## What the task requires:
Restate word for word the lines of the entries below, starting with the line that holds "Definition set_msec (t" and ending with the line that holds "Definition timestamp_parse (t", and no others.

## Entries shown:
(* ===== verification/ArrowUtf8.v ===== *)
(** src/src/arrow/utf8.c: cutting C strings at a pattern, numbers in them, URL and
    hexadecimal encoding; and timestamp_parse of src/src/arrow/api/json/parse.c,
    which is built from them. A pointer into a string is the list of the bytes
    from there to the end of its object. *)
From S2P Require Import Prelude Property Double Timer.

Module Utf8.
Import Property Double Timer.

(** ** C library *)

Definition isspace (c : Z) : bool := (c =? 32) || ((9 <=? c) && (c <=? 13)).
Fixpoint skip_spaces (s : list Z) : list Z :=
  match s with c :: s' => if isspace c then skip_spaces s' else s | [] => [] end.
(** An optional sign: is it a minus, and what follows. *)
Definition sign (s : list Z) : bool * list Z :=
  match s with
  | c :: s' => if c =? 45 then (true, s') else if c =? 43 then (false, s') else (false, s)
  | [] => (false, [])
  end.
Definition signed (neg : bool) (n : Z) : Z := if neg then - n else n.

(** [atoi] is undefined when an int cannot hold the number. *)
Definition atoi (b : list Z) : option Z :=
  s ← cstr b;
  let (neg, s) := sign (skip_spaces s) in
  let '(n, _, _) := digits s 0 0 in
  let v := signed neg n in
  if (-2147483648 <=? v) && (v <=? INT_MAX) then Some v else None.

(** [(int)strtol(b, NULL, 16)] *)
Definition LONG_MAX : Z := 9223372036854775807.
Definition strtol16 (b : list Z) : option Z :=
  s ← cstr b;
  let (neg, s) := sign (skip_spaces s) in
  let s := match s with
    | 48 :: x :: d :: s' => if ((x =? 120) || (x =? 88)) && bool_decide (is_Some (hex_value d)) then d :: s' else s
    | _ => s
    end in
  let '(n, _, _) := hex_digits s 0 0 in
  Some (s32 (Z.max (- LONG_MAX - 1) (Z.min LONG_MAX (signed neg n)))).

(** Where [pat] occurs first. *)
Fixpoint find_sub (s pat : list Z) : option Z :=
  if bool_decide (pat `prefix_of` s) then Some 0 else
  match s with [] => None | _ :: s' => i ← find_sub s' pat; Some (i + 1) end.
Definition strstr (b pat : list Z) : option (option Z) := s ← cstr b; Some (find_sub s pat).

(** ** utf8.c *)

Definition utf8_validate_cz (s : list Z) : option Z :=
  c ← rd s 0;
  let cont (i : Z) : option bool := x ← rd s i; Some (Z.land x 192 =? 128) in
  if (31 <? c) && (c <=? 127) then Some 1 else
  if c <=? 193 then Some 0 else
  if c <=? 223 then k ← cont 0; Some (if (k : bool) then 2 else 0) else
  if c <=? 239 then
    if (c =? 224) && (c <? 160) then Some 0 else
    if (c =? 237) && (159 <? c) then Some 0 else
    k0 ← cont 0; if negb k0 then Some 0 else
    k1 ← cont 1; Some (if (k1 : bool) then 3 else 0)
  else if c <=? 244 then
    if (c =? 240) && (c <? 144) then Some 0 else
    if (c =? 244) && (143 <? c) then Some 0 else
    k0 ← cont 0; if negb k0 then Some 0 else
    k1 ← cont 1; if negb k1 then Some 0 else
    k2 ← cont 2; Some (if (k2 : bool) then 4 else 0)
  else Some 0.

(** The fuel bounds the length of the string. *)
Fixpoint utf8check_loop (fuel : nat) (s : list Z) : option Z :=
  match fuel with
  | O => None
  | S fuel' =>
      c ← rd s 0;
      if c =? 0 then Some 1 else
      len ← utf8_validate_cz s;
      if len =? 0 then Some 0 else utf8check_loop fuel' (drop (Z.to_nat len) s)
  end.
Definition utf8check (s : list Z) : option Z := utf8check_loop (S (length s)) s.

(** Returns the offset behind the pattern, or NULL, and [dst]. *)
Definition copy_till (src end_pattern dst : list Z) : option (option Z * list Z) :=
  str_end ← strstr src end_pattern;
  match str_end with
  | None => Some (None, dst)
  | Some size =>
      s ← rdn src 0 size;
      dst ← wrn dst 0 s;
      dst ← wr dst size 0;
      Some (Some (size + zlen end_pattern), dst)
  end.

(** Returns the offset, or NULL, and [*i]. *)
Definition copy_till_to_int (src end_pattern : list Z) (i : Z) : option (option Z * Z) :=
  '(p, v) ← copy_till src end_pattern (replicate 8 0);
  match p with None => Some (None, i) | Some o => n ← atoi v; Some (Some o, n) end.

Definition copy_till_hex_to_int (src end_pattern : list Z) (i : Z) : option (option Z * Z) :=
  '(p, v) ← copy_till src end_pattern (replicate 8 0);
  match p with None => Some (None, i) | Some o => n ← strtol16 v; Some (Some o, n) end.

Definition hex : list Z := lit "0123456789abcdef" ++ [0].
Definition unreserved (c : Z) : bool :=
  ((97 <=? c) && (c <=? 122)) || ((65 <=? c) && (c <=? 90)) || ((48 <=? c) && (c <=? 57)) || (c =? 45) || (c =? 95).

(** One character of [src_p], a signed char, into [dst] at [j]. *)
Definition urlencode_char (dst : list Z) (j x : Z) : option (list Z * Z) :=
  let c := s8 x in
  if unreserved c then dst ← wr dst j x; Some (dst, j + 1) else
  dst ← wr dst j 37;
  h ← rd hex (Z.shiftr c 4);
  dst ← wr dst (j + 1) h;
  l ← rd hex (Z.land c 15);
  dst ← wr dst (j + 2) l;
  Some (dst, j + 3).

Fixpoint urlencode_loop (len : nat) (dst src : list Z) (j : Z) : option (list Z * Z) :=
  match len with
  | O => Some (dst, j)
  | S len' => x ← rd src 0; '(dst, j) ← urlencode_char dst j x; urlencode_loop len' dst (drop 1 src) j
  end.

(** A negative [len] counts down past every object. *)
Definition urlencode (dst src : list Z) (len : Z) : option (list Z) :=
  len ← (if len =? 0 then strlen src else Some len);
  if len <? 0 then None else
  '(dst, j) ← urlencode_loop (Z.to_nat len) dst src 0;
  wr dst j 0.

(** [%02x] of a byte *)
Definition hex_lower (n : Z) : Z := if n <? 10 then 48 + n else 87 + n.
Definition fmt_02x (x : Z) : list Z := [hex_lower (x / 16); hex_lower (x mod 16)].

Definition hex_encode (dst src : list Z) (size : Z) : option (list Z) :=
  for_ size (fun i dst => x ← rd src i; wrn dst (i * 2) (fmt_02x x ++ [0])) dst.

Definition hex_decode (dst src : list Z) (size : Z) : option (list Z) :=
  for_ size (fun i dst => a ← rd src (i * 2); b ← rd src (i * 2 + 1); v ← strtol16 [a; b; 0]; wr dst i (u8 v)) dst.

(** ** parse.c *)

(** A field, which ends with [pat]: [k] goes on with the number and the text behind it. *)
Definition parse_field (p pat : list Z) (t : timestamp) (k : Z -> list Z -> option (Z * timestamp)) : option (Z * timestamp) :=
  '(o, tmp) ← copy_till_to_int p pat 0;
  match o with None => Some (-1, t) | Some o => k tmp (drop (Z.to_nat o) p) end.

(** Assignments to the bit fields, which are unsigned. *)
Definition set_msec (t : timestamp) (v : Z) : timestamp := mk_ts (ts_dummy t) (v mod 2 ^ 10) (ts_sec t) (ts_min t) (ts_hour t) (ts_day t) (ts_mon t) (ts_year t).
Definition set_sec (t : timestamp) (v : Z) : timestamp := mk_ts (ts_dummy t) (ts_msec t) (v mod 2 ^ 6) (ts_min t) (ts_hour t) (ts_day t) (ts_mon t) (ts_year t).
Definition set_min (t : timestamp) (v : Z) : timestamp := mk_ts (ts_dummy t) (ts_msec t) (ts_sec t) (v mod 2 ^ 6) (ts_hour t) (ts_day t) (ts_mon t) (ts_year t).
Definition set_hour (t : timestamp) (v : Z) : timestamp := mk_ts (ts_dummy t) (ts_msec t) (ts_sec t) (ts_min t) (v mod 2 ^ 5) (ts_day t) (ts_mon t) (ts_year t).
Definition set_day (t : timestamp) (v : Z) : timestamp := mk_ts (ts_dummy t) (ts_msec t) (ts_sec t) (ts_min t) (ts_hour t) (v mod 2 ^ 5) (ts_mon t) (ts_year t).
Definition set_mon (t : timestamp) (v : Z) : timestamp := mk_ts (ts_dummy t) (ts_msec t) (ts_sec t) (ts_min t) (ts_hour t) (ts_day t) (v mod 2 ^ 4) (ts_year t).
Definition set_year (t : timestamp) (v : Z) : timestamp := mk_ts (ts_dummy t) (ts_msec t) (ts_sec t) (ts_min t) (ts_hour t) (ts_day t) (ts_mon t) (v mod 2 ^ 23).

(** Returns (rc, t). *)
Definition timestamp_parse (t : timestamp) (s : list Z) : option (Z * timestamp) :=
  parse_field s (lit "-") t (fun tmp p => let t := set_year t tmp in
  parse_field p (lit "-") t (fun tmp p => let t := set_mon t tmp in
  parse_field p (lit "T") t (fun tmp p => let t := set_day t tmp in
  parse_field p (lit ":") t (fun tmp p => let t := set_hour t tmp in
  parse_field p (lit ":") t (fun tmp p => let t := set_min t tmp in
  parse_field p (lit ".") t (fun tmp p => let t := set_sec t tmp in
  parse_field p (lit "Z") t (fun tmp _ => Some (0, set_msec t tmp)))))))).

Definition ts_zero : timestamp := mk_ts 0 0 0 0 0 0 0 0.
Example timestamp_parse_1 : timestamp_parse ts_zero (lit "2018-05-21T13:40:32.173Z" ++ [0]) = Some (0, mk_ts 0 173 32 40 13 21 5 2018).
Proof. by vm_compute. Qed.
Example copy_till_hex_1 : copy_till_hex_to_int (lit "1aF" ++ [13; 10; 0]) [13; 10] 0 = Some (Some 5, 431).
Proof. by vm_compute. Qed.
Example urlencode_1 : urlencode (replicate 20 7) (lit "a b/-" ++ [0]) 0 = Some (lit "a%20b%2f-" ++ 0 :: replicate 10 7).
Proof. by vm_compute. Qed.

## Written solution:
Definition set_msec (t : timestamp) (v : Z) : timestamp := mk_ts (ts_dummy t) (v mod 2 ^ 10) (ts_sec t) (ts_min t) (ts_hour t) (ts_day t) (ts_mon t) (ts_year t).
Definition set_sec (t : timestamp) (v : Z) : timestamp := mk_ts (ts_dummy t) (ts_msec t) (v mod 2 ^ 6) (ts_min t) (ts_hour t) (ts_day t) (ts_mon t) (ts_year t).
Definition set_min (t : timestamp) (v : Z) : timestamp := mk_ts (ts_dummy t) (ts_msec t) (ts_sec t) (v mod 2 ^ 6) (ts_hour t) (ts_day t) (ts_mon t) (ts_year t).
Definition set_hour (t : timestamp) (v : Z) : timestamp := mk_ts (ts_dummy t) (ts_msec t) (ts_sec t) (ts_min t) (v mod 2 ^ 5) (ts_day t) (ts_mon t) (ts_year t).
Definition set_day (t : timestamp) (v : Z) : timestamp := mk_ts (ts_dummy t) (ts_msec t) (ts_sec t) (ts_min t) (ts_hour t) (v mod 2 ^ 5) (ts_mon t) (ts_year t).
Definition set_mon (t : timestamp) (v : Z) : timestamp := mk_ts (ts_dummy t) (ts_msec t) (ts_sec t) (ts_min t) (ts_hour t) (ts_day t) (v mod 2 ^ 4) (ts_year t).
Definition set_year (t : timestamp) (v : Z) : timestamp := mk_ts (ts_dummy t) (ts_msec t) (ts_sec t) (ts_min t) (ts_hour t) (ts_day t) (ts_mon t) (v mod 2 ^ 23).

(** Returns (rc, t). *)
Definition timestamp_parse (t : timestamp) (s : list Z) : option (Z * timestamp) :=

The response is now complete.